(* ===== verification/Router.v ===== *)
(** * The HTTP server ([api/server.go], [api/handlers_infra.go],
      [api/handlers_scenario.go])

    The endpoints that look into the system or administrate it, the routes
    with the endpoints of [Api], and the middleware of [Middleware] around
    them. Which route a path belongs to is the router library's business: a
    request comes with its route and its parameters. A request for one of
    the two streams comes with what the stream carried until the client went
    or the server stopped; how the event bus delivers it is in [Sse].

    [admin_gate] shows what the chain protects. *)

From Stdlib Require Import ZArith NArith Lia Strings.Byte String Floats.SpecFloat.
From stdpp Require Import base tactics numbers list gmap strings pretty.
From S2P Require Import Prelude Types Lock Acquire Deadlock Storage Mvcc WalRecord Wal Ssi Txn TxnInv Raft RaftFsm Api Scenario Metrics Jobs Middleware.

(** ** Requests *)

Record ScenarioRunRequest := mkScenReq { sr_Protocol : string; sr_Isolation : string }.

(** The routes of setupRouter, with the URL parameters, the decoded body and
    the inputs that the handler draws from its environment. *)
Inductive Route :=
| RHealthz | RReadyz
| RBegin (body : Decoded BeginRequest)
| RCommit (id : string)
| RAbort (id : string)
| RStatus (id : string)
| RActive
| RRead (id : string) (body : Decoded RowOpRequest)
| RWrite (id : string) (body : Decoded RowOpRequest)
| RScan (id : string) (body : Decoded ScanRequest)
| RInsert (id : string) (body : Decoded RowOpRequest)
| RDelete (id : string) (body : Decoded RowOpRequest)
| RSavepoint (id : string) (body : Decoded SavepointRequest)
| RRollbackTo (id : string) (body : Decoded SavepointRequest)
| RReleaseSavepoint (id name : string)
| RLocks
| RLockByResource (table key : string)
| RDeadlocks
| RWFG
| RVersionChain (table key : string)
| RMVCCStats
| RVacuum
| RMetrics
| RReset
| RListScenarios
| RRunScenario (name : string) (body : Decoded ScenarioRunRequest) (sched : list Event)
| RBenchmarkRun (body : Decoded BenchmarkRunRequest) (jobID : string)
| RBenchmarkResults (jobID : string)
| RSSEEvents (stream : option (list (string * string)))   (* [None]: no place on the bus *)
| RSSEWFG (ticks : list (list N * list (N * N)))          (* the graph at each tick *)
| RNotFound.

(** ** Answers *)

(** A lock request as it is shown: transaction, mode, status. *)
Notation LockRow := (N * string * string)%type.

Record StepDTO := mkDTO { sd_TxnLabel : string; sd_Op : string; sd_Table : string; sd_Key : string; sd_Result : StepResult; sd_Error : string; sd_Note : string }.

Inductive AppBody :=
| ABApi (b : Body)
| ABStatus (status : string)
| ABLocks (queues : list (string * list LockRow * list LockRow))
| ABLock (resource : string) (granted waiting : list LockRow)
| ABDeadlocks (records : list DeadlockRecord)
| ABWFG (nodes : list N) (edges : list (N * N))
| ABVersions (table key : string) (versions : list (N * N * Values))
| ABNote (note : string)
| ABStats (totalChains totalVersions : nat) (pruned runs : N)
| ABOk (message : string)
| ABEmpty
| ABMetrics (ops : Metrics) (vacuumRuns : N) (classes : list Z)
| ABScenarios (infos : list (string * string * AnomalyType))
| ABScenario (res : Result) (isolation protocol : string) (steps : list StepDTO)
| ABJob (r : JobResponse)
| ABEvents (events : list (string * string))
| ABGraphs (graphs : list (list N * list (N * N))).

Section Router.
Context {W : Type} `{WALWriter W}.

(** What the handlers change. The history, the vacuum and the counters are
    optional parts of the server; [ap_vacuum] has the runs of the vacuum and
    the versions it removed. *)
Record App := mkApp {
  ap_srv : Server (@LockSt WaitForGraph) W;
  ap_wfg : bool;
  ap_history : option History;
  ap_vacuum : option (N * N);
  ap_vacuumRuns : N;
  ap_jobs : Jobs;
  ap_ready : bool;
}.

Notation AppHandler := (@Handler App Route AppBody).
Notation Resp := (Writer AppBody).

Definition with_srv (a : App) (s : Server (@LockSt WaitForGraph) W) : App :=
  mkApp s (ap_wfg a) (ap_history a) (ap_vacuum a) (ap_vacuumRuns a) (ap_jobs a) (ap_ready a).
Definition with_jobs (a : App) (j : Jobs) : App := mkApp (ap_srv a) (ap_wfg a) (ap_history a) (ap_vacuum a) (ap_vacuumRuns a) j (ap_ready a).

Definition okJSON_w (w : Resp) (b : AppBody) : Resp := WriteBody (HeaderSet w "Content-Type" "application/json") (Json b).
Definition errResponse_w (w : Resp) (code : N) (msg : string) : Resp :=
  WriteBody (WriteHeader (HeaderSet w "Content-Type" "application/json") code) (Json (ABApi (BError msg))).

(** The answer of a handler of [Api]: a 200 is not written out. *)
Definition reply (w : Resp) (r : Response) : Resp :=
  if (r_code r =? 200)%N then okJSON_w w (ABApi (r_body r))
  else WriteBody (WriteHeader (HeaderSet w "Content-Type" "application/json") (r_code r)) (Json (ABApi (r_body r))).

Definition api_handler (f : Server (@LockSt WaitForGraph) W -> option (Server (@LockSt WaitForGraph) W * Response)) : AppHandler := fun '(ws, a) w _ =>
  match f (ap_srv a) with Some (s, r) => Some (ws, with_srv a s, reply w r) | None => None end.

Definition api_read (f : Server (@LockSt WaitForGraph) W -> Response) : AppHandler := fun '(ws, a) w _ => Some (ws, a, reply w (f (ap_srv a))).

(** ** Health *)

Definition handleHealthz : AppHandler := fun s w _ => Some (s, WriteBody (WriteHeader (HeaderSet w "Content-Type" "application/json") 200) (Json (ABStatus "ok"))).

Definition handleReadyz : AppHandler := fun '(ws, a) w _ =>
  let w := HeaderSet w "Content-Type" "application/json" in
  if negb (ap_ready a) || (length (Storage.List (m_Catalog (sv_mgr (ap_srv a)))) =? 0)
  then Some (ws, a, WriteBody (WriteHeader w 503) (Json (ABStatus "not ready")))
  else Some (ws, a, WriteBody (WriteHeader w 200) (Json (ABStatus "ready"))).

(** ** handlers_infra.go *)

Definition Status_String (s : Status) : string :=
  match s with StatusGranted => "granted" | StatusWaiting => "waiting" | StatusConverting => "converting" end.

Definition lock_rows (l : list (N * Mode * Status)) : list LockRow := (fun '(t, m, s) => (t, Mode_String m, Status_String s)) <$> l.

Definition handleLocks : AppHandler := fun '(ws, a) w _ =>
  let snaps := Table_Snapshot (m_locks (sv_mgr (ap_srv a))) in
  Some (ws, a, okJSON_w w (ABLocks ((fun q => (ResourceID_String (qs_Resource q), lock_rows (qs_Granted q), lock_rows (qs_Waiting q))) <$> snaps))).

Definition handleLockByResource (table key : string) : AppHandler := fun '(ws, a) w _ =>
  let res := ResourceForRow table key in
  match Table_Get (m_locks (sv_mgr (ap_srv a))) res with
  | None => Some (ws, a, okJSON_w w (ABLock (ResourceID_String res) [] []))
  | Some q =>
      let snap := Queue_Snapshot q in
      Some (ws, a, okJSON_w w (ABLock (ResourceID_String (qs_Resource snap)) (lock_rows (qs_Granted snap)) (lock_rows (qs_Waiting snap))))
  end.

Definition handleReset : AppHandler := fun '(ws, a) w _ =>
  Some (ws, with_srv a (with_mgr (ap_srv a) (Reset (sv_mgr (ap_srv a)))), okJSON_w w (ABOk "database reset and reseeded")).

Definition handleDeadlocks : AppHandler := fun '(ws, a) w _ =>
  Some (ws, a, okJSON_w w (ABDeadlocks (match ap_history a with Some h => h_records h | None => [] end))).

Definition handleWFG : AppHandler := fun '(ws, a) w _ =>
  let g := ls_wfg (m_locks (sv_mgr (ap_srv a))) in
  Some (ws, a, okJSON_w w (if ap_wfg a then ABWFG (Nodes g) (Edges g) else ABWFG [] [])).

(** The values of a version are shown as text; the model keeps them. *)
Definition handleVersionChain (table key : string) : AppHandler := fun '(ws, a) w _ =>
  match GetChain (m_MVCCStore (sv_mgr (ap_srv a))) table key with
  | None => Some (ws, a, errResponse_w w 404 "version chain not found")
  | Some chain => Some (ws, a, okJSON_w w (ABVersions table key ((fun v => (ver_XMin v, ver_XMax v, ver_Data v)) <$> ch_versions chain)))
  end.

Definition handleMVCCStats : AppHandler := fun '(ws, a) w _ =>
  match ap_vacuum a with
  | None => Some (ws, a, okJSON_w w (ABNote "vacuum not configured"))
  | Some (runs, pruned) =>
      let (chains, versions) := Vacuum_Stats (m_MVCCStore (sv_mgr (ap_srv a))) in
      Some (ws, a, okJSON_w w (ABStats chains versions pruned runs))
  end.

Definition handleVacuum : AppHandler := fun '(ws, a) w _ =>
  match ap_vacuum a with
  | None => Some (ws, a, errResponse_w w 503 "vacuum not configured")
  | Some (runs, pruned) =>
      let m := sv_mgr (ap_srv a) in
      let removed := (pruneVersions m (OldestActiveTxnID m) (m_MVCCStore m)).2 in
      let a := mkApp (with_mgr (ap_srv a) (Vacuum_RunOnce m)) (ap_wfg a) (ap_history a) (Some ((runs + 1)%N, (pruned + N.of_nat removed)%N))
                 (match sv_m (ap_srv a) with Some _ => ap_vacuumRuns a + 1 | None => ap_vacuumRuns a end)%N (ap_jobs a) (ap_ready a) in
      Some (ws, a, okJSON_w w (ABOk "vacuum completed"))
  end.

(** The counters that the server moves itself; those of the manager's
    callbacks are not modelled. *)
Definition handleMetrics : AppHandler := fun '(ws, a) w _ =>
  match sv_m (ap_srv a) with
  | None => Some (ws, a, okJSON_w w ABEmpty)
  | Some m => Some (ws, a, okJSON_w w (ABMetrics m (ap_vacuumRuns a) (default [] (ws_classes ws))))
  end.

◆ To do
All lines from the opening of the material through the line that contains "From stdpp Require" are to be printed exactly, with no others.

◆ Output of the task
(* ===== verification/Router.v ===== *)
(** * The HTTP server ([api/server.go], [api/handlers_infra.go],
      [api/handlers_scenario.go])

    The endpoints that look into the system or administrate it, the routes
    with the endpoints of [Api], and the middleware of [Middleware] around
    them. Which route a path belongs to is the router library's business: a
    request comes with its route and its parameters. A request for one of
    the two streams comes with what the stream carried until the client went
    or the server stopped; how the event bus delivers it is in [Sse].

    [admin_gate] shows what the chain protects. *)

From Stdlib Require Import ZArith NArith Lia Strings.Byte String Floats.SpecFloat.
From stdpp Require Import base tactics numbers list gmap strings pretty.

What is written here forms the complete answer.